»»

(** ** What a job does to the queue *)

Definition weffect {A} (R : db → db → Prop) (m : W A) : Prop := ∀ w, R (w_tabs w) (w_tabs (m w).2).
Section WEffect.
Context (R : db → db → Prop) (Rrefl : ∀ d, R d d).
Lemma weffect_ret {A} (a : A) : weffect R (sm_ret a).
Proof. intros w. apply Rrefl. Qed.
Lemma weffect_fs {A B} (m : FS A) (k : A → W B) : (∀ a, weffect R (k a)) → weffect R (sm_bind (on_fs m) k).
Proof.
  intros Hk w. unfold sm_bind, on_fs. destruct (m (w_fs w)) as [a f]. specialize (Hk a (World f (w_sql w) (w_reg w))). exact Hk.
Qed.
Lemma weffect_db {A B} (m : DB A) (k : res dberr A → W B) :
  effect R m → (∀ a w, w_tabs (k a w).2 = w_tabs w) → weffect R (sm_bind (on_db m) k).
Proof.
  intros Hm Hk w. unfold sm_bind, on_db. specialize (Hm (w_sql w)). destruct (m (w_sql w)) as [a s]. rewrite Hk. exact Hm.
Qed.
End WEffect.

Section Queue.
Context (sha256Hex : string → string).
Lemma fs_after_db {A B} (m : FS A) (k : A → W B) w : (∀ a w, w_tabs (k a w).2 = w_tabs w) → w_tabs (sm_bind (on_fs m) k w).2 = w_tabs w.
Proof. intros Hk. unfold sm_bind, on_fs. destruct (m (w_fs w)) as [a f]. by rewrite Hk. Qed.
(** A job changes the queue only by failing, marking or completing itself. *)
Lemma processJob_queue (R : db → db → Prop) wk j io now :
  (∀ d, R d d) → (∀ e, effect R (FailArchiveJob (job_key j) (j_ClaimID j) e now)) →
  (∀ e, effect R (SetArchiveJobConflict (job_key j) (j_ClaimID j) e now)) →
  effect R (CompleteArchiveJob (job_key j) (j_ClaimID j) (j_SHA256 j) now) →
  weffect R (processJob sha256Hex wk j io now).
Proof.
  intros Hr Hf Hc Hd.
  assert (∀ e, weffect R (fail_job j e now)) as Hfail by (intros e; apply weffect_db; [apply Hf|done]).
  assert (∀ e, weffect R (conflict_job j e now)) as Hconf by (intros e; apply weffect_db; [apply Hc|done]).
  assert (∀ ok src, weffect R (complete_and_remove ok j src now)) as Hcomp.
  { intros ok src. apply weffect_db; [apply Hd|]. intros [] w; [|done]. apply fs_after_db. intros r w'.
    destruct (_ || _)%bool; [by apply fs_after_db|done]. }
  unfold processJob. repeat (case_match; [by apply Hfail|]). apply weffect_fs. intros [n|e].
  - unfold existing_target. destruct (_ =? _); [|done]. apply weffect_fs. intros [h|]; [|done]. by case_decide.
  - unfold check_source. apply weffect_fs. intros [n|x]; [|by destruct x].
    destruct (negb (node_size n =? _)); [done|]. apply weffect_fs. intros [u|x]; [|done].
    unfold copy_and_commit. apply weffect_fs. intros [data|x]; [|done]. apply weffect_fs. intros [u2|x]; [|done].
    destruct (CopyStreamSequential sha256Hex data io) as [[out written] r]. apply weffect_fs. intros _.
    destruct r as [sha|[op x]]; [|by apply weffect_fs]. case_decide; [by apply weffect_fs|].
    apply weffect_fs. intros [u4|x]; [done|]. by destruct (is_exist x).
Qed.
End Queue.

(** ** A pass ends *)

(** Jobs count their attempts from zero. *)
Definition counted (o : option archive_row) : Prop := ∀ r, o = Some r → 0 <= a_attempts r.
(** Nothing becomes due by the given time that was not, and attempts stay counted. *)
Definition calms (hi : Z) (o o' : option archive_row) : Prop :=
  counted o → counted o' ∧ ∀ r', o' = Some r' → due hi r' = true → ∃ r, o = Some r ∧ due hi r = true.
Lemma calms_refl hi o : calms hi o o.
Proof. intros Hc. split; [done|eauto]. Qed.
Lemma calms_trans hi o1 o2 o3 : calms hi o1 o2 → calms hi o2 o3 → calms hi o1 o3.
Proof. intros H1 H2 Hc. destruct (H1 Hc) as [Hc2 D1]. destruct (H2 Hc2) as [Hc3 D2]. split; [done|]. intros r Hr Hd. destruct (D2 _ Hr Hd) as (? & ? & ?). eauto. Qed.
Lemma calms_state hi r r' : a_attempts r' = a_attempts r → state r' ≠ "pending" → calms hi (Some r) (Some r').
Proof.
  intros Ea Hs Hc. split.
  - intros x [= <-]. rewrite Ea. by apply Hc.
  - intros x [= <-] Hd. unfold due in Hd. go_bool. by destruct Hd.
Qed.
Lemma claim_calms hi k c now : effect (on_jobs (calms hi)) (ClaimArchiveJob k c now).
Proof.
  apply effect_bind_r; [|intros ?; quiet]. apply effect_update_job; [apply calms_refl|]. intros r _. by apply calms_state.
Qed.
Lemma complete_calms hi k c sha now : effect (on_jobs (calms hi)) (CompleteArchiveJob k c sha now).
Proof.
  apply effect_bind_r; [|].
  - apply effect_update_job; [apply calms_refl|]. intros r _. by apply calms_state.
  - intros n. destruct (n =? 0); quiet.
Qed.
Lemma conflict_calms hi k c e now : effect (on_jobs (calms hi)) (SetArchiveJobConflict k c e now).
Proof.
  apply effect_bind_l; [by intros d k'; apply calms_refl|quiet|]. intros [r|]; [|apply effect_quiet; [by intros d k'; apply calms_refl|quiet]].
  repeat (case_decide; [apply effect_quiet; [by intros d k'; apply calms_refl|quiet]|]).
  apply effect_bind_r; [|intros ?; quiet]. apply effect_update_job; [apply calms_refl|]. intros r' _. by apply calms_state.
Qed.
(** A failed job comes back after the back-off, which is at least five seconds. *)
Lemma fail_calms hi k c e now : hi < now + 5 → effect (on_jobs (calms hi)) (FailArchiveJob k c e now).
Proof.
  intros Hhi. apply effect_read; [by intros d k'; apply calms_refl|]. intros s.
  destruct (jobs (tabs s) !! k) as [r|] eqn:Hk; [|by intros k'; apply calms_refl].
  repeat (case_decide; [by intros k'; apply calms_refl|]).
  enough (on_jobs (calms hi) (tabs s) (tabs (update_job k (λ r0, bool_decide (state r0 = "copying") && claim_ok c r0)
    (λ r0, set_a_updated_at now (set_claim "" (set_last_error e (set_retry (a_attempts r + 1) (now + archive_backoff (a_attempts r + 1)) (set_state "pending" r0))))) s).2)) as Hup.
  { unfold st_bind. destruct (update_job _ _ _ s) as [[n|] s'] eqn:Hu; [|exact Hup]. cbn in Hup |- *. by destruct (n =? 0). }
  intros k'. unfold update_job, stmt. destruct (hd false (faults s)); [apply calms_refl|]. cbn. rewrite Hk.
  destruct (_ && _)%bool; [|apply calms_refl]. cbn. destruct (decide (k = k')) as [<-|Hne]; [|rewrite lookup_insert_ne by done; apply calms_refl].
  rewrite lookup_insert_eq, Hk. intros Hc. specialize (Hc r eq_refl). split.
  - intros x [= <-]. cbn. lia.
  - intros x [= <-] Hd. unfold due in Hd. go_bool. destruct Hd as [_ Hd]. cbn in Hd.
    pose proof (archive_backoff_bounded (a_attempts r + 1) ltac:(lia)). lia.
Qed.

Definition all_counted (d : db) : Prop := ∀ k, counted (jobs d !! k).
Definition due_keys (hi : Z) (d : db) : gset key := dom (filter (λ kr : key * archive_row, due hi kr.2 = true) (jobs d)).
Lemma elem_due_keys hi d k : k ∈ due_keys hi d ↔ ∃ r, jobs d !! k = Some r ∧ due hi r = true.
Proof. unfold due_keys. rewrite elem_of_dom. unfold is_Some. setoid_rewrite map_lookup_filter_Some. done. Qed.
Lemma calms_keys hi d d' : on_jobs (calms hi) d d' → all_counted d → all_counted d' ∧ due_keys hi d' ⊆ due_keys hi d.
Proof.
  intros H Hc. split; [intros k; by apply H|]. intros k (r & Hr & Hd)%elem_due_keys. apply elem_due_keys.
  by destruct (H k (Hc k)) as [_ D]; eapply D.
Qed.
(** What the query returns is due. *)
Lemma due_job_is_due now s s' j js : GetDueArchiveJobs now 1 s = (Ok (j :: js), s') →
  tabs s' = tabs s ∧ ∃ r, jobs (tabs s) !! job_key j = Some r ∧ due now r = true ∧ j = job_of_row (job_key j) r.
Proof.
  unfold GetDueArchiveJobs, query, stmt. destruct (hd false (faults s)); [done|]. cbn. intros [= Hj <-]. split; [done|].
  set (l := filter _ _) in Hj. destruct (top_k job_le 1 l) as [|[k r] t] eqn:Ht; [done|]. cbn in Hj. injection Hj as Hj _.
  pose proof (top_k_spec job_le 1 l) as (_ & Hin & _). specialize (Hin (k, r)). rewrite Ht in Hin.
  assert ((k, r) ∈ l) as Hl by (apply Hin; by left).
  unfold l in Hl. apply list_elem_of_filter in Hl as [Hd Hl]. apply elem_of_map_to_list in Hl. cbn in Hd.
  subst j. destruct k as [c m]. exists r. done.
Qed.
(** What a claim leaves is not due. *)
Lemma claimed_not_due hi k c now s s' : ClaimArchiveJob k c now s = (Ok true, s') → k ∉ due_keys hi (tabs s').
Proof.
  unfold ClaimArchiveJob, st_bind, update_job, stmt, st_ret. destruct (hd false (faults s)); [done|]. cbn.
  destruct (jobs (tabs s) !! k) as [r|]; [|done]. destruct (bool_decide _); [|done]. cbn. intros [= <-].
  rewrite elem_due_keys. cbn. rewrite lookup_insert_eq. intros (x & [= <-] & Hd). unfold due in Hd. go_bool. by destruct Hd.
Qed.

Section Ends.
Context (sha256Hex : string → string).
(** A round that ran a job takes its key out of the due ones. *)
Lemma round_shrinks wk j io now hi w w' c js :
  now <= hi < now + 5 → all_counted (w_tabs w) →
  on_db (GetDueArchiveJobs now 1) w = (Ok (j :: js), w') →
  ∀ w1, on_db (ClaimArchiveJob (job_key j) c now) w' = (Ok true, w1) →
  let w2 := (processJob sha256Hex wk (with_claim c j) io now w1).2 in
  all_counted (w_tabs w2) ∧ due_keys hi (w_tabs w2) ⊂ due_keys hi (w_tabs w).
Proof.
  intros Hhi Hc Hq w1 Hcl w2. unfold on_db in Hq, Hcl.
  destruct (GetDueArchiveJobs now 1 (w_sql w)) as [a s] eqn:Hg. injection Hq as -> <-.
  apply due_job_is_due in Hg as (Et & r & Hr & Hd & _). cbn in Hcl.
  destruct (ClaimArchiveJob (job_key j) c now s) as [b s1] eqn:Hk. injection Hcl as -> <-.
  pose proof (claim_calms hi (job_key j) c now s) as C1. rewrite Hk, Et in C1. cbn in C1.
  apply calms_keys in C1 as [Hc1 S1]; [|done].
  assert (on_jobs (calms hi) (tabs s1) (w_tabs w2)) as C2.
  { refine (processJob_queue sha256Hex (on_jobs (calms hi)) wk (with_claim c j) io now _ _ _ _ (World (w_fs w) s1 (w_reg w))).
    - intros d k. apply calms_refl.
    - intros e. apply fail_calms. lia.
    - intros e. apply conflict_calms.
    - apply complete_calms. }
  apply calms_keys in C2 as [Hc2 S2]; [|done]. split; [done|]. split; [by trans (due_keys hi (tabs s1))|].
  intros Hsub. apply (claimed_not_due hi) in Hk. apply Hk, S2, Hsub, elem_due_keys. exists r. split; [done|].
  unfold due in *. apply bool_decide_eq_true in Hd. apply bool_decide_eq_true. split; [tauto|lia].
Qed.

««

__Problem details__
When copying the data above, please keep exactly the lines from its first line through the line with "destruct (_ ||", both ends included, and drop the rest.

__Exercise output__
(** ** What a job does to the queue *)

Definition weffect {A} (R : db → db → Prop) (m : W A) : Prop := ∀ w, R (w_tabs w) (w_tabs (m w).2).
Section WEffect.
Context (R : db → db → Prop) (Rrefl : ∀ d, R d d).
Lemma weffect_ret {A} (a : A) : weffect R (sm_ret a).
Proof. intros w. apply Rrefl. Qed.
Lemma weffect_fs {A B} (m : FS A) (k : A → W B) : (∀ a, weffect R (k a)) → weffect R (sm_bind (on_fs m) k).
Proof.
  intros Hk w. unfold sm_bind, on_fs. destruct (m (w_fs w)) as [a f]. specialize (Hk a (World f (w_sql w) (w_reg w))). exact Hk.
Qed.
Lemma weffect_db {A B} (m : DB A) (k : res dberr A → W B) :
  effect R m → (∀ a w, w_tabs (k a w).2 = w_tabs w) → weffect R (sm_bind (on_db m) k).
Proof.
  intros Hm Hk w. unfold sm_bind, on_db. specialize (Hm (w_sql w)). destruct (m (w_sql w)) as [a s]. rewrite Hk. exact Hm.
Qed.
End WEffect.

Section Queue.
Context (sha256Hex : string → string).
Lemma fs_after_db {A B} (m : FS A) (k : A → W B) w : (∀ a w, w_tabs (k a w).2 = w_tabs w) → w_tabs (sm_bind (on_fs m) k w).2 = w_tabs w.
Proof. intros Hk. unfold sm_bind, on_fs. destruct (m (w_fs w)) as [a f]. by rewrite Hk. Qed.
(** A job changes the queue only by failing, marking or completing itself. *)
Lemma processJob_queue (R : db → db → Prop) wk j io now :
  (∀ d, R d d) → (∀ e, effect R (FailArchiveJob (job_key j) (j_ClaimID j) e now)) →
  (∀ e, effect R (SetArchiveJobConflict (job_key j) (j_ClaimID j) e now)) →
  effect R (CompleteArchiveJob (job_key j) (j_ClaimID j) (j_SHA256 j) now) →
  weffect R (processJob sha256Hex wk j io now).
Proof.
  intros Hr Hf Hc Hd.
  assert (∀ e, weffect R (fail_job j e now)) as Hfail by (intros e; apply weffect_db; [apply Hf|done]).
  assert (∀ e, weffect R (conflict_job j e now)) as Hconf by (intros e; apply weffect_db; [apply Hc|done]).
  assert (∀ ok src, weffect R (complete_and_remove ok j src now)) as Hcomp.
  { intros ok src. apply weffect_db; [apply Hd|]. intros [] w; [|done]. apply fs_after_db. intros r w'.
    destruct (_ || _)%bool; [by apply fs_after_db|done]. }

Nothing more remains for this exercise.